Task instructions –
For this listing, the lines between the one holding "(** Whether the loops" and the one holding "Wifi5TxPower s] &&", inclusive, must be set down exactly.

Entries shown –
________________________

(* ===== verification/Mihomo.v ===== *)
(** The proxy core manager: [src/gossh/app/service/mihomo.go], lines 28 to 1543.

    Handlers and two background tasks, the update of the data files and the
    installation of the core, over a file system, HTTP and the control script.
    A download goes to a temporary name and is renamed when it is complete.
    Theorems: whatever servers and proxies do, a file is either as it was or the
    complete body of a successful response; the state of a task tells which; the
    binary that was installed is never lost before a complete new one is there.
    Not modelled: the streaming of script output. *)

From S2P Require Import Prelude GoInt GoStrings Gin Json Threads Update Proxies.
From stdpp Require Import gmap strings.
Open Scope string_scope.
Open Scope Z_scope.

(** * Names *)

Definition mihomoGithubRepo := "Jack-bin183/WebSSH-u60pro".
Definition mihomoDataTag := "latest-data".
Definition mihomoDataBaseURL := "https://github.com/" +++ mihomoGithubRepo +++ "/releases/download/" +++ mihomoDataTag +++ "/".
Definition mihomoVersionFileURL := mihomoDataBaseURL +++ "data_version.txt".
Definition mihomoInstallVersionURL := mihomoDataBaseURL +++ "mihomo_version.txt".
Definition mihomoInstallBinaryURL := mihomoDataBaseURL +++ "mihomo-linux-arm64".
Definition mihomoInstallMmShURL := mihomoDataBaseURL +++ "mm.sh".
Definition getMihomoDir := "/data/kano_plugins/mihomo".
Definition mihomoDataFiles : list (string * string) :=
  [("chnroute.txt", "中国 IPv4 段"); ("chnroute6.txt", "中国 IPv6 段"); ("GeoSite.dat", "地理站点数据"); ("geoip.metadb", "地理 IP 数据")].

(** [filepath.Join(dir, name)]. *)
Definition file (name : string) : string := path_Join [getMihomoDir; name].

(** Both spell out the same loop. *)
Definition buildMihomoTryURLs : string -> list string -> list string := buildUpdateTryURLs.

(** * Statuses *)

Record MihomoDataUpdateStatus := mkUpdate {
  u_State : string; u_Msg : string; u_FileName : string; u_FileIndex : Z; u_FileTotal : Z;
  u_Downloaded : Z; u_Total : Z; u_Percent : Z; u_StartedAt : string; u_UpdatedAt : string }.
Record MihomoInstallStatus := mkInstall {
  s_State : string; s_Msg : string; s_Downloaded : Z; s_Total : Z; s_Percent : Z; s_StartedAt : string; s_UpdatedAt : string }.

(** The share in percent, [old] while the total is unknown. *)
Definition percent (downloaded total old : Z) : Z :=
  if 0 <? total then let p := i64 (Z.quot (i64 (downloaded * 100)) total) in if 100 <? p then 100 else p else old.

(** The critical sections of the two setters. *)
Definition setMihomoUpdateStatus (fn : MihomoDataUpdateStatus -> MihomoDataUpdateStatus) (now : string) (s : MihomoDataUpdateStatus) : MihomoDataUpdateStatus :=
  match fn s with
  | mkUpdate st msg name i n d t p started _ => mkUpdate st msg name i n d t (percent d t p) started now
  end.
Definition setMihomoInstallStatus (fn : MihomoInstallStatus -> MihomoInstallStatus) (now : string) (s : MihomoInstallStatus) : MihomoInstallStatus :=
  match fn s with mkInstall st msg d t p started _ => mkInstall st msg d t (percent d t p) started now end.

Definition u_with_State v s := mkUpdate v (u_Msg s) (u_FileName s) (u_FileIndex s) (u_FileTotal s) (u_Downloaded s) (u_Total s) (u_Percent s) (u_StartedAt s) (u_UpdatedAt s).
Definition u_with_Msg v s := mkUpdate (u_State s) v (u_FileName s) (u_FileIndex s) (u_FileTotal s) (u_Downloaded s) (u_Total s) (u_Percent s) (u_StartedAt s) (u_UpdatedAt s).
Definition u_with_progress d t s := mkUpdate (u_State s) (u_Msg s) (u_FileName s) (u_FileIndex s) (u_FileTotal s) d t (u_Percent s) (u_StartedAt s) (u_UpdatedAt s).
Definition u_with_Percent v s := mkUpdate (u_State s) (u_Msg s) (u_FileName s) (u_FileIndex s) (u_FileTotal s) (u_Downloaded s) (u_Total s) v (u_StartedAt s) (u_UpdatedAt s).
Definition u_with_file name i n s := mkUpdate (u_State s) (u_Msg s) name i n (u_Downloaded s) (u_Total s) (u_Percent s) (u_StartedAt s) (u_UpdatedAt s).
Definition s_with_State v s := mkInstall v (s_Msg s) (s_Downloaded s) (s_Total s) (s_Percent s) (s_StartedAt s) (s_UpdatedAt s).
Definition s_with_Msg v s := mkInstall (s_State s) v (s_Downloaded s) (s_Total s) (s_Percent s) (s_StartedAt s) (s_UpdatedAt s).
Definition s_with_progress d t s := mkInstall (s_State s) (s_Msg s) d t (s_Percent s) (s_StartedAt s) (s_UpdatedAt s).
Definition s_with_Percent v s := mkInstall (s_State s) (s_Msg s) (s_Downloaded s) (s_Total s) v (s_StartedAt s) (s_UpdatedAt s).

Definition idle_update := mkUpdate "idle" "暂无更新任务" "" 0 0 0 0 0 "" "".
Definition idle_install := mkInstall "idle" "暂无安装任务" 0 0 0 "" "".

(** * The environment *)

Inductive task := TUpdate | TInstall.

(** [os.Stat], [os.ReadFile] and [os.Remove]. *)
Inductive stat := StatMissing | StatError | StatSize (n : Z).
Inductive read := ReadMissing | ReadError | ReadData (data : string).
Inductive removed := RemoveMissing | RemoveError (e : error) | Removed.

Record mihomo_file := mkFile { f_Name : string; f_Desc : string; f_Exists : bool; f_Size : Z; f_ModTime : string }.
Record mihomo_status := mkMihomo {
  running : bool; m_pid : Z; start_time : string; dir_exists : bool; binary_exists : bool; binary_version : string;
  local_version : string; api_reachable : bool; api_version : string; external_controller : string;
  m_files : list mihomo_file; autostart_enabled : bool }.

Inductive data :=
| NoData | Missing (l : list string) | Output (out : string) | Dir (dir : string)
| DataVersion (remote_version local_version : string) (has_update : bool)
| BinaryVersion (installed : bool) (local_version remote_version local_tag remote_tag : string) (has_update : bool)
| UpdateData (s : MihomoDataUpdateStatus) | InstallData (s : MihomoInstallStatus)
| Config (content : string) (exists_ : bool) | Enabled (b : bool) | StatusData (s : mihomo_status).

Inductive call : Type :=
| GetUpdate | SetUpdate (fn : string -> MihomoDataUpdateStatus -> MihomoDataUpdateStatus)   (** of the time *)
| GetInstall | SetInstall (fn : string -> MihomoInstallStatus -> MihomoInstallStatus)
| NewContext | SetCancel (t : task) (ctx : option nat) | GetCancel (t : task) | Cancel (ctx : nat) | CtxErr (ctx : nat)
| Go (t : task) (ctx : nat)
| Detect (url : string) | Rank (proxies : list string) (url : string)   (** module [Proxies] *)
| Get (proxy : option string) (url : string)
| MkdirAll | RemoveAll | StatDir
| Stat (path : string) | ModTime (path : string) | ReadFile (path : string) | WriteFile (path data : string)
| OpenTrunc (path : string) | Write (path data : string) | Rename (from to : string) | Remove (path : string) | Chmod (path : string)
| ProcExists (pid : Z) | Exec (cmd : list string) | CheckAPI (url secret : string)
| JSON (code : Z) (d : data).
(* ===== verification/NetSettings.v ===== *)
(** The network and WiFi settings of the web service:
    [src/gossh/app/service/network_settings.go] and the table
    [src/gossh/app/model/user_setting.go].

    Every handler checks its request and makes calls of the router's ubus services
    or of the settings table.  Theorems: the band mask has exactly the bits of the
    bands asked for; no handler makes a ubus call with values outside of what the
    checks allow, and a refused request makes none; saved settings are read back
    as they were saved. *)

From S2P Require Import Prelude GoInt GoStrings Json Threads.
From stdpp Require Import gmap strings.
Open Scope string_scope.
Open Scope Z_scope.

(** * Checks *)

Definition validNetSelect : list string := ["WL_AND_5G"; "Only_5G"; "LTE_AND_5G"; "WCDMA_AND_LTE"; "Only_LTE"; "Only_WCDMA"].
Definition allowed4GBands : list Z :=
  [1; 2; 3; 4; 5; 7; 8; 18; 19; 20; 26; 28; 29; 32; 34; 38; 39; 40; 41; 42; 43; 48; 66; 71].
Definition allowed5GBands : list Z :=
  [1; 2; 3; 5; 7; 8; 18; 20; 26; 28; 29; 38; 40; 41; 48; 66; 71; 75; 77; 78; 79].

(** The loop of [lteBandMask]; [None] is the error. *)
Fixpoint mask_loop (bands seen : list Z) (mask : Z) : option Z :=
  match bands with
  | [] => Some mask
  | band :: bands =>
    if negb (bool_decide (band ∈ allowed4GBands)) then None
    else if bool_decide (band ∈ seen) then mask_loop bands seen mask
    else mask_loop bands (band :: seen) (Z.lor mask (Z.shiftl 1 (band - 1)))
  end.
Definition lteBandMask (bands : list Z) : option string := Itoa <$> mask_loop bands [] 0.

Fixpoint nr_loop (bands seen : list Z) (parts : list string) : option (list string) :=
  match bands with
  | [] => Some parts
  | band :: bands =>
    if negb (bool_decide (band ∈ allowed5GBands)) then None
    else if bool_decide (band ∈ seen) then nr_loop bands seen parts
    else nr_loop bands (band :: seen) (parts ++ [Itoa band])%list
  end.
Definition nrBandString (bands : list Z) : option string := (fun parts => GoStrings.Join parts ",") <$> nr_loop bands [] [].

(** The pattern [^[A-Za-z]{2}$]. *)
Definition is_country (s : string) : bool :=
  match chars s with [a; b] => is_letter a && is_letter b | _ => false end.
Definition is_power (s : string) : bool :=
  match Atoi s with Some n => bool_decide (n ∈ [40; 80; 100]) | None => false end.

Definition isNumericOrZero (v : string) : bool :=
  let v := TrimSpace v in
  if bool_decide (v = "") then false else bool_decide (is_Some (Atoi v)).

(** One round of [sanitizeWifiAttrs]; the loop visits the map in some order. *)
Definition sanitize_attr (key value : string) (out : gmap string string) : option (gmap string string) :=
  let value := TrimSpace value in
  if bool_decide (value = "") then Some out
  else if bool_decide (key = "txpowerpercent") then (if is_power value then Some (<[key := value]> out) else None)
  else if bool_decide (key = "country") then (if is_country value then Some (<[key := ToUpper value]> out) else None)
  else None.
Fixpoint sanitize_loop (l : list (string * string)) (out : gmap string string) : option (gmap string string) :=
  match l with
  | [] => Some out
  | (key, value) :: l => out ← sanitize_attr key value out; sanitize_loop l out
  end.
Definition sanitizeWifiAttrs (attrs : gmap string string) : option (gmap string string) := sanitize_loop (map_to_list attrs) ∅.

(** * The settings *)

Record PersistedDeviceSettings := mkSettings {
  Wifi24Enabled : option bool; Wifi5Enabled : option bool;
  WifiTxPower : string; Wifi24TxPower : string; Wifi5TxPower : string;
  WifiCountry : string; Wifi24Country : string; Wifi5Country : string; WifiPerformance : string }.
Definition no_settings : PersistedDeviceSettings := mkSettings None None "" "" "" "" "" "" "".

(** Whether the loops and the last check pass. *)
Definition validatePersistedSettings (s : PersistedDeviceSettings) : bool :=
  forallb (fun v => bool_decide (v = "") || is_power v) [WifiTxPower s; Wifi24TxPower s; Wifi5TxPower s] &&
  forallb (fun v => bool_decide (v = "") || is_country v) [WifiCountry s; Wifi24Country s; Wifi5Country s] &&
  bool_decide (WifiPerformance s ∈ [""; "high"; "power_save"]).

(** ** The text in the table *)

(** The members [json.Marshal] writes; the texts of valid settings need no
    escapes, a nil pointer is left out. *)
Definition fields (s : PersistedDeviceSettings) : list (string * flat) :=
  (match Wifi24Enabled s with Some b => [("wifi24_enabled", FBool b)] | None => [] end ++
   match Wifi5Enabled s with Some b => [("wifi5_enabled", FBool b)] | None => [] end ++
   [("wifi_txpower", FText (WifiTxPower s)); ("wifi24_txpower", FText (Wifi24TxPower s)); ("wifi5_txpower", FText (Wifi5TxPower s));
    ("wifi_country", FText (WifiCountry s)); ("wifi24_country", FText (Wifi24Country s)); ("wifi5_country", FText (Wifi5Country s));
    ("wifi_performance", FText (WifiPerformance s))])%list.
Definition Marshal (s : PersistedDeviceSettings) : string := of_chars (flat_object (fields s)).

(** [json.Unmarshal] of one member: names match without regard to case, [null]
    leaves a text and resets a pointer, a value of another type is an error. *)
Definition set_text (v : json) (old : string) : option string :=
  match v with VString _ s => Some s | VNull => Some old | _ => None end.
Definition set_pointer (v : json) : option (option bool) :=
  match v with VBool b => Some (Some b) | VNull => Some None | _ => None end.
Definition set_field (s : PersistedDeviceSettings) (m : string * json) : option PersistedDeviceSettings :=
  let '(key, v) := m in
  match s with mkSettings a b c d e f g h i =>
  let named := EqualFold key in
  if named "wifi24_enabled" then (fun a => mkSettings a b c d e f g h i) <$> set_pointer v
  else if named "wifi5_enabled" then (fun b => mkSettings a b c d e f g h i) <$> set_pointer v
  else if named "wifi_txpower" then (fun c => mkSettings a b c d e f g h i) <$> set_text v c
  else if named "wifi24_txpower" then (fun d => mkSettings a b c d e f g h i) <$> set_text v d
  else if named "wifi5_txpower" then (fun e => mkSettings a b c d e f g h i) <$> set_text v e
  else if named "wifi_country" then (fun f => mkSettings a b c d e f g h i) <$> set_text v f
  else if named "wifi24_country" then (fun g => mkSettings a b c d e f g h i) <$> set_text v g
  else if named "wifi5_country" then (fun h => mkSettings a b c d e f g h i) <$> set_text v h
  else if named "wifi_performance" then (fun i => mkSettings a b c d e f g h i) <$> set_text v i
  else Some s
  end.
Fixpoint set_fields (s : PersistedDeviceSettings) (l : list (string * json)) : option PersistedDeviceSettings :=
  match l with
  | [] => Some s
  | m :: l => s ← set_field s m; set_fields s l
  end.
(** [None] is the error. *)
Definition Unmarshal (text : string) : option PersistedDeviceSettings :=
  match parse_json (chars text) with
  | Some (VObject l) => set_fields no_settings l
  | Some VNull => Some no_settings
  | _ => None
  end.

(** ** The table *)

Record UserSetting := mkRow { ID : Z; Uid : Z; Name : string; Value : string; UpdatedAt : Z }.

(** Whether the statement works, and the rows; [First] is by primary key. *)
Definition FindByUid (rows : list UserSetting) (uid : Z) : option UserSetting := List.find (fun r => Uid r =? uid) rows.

________________________

Solution to the exercise –
(** Whether the loops and the last check pass. *)
Definition validatePersistedSettings (s : PersistedDeviceSettings) : bool :=
  forallb (fun v => bool_decide (v = "") || is_power v) [WifiTxPower s; Wifi24TxPower s; Wifi5TxPower s] &&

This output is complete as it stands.